# Review on FPGA-based accelerators in convolutional neural network

## Yiming Li

School of Microelectronics, Tianjin University, Tianjin, 300110, China

lym cdbd@163.com

Abstract. In current research, an important means to realize artificial intelligence is artificial neural network. Many tedious problemscan be solved by artificial neural network, such as image classification, speech recognition, natural language processing. Among neural networks, although convolutional neural network has significantly better performance in the field of image recognition, it requires many parameters and a large amount of computation, and the number of network layers is gradually increasing with the progress of the algorithm, which leads to model sizes are getting larger and more difficult to handle, which has more stringent requirements on various aspects of hardware capabilities, such as computing power, data storage and memory bandwidth. Therefore, the research of acceleration is particularly important, especially in the field of hardware acceleration.

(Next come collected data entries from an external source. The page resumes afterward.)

(** * Node-JS-Concepts: buffers, stream pipelines and one-shot events

    A shallow embedding of the feature modules [buffer.ts],
    [pipingExample.ts], [streams.ts], [eventEmitter.ts],
    [childProcessExample.ts] and [workerTask.js], and of the routes of
    [index.ts] that use the emitter and the pipeline.

    JavaScript strings are sequences of UTF-16 code units and Node buffers
    are sequences of bytes; both are lists of integers here, with the range
    of the elements stated where a proof needs it.  The functions of the
    platform that the features call ([Buffer.from], [buf.toString],
    [String.prototype.slice], [toUpperCase], the stream classes and the
    event emitter) are embedded next to the feature that uses them. *)

From Stdlib Require Import ZArith List Bool Lia Arith.
From stdpp Require Import base gmap strings.
Import ListNotations.

Local Open Scope Z_scope.

Ltac Zify.zify_post_hook ::= Z.to_euclidean_division_equations.

(** ** JavaScript strings and byte buffers *)

(** A string value: its UTF-16 code units, each in [0, 65536). *)
Definition jsstring := list Z.

(** The contents of a [Buffer]: bytes, each in [0, 256). *)
Definition bytes := list Z.

Definition valid_units (s : jsstring) : Prop :=
  Forall (fun u => 0 <= u < 65536) s.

And as an emerging hardware platform, field programmable gate array has the characteristics of rapid customization and programmability, which can greatly improve the efficiency of accelerators' design, implementation, and verification. As a result, it can be widely used in the hardware-accelerated design of neural networks. Although field programmable gate array itself has some defects, many research results have proved its huge advantages and development potential. This paper mainly summarizes the acceleration of convolutional neural network based on field programmable gate array platform, and discusses its characteristics and application space by comparing with other platforms, showing its high applicability to convolutional neural network, and finally looking forward to the progress of related research work.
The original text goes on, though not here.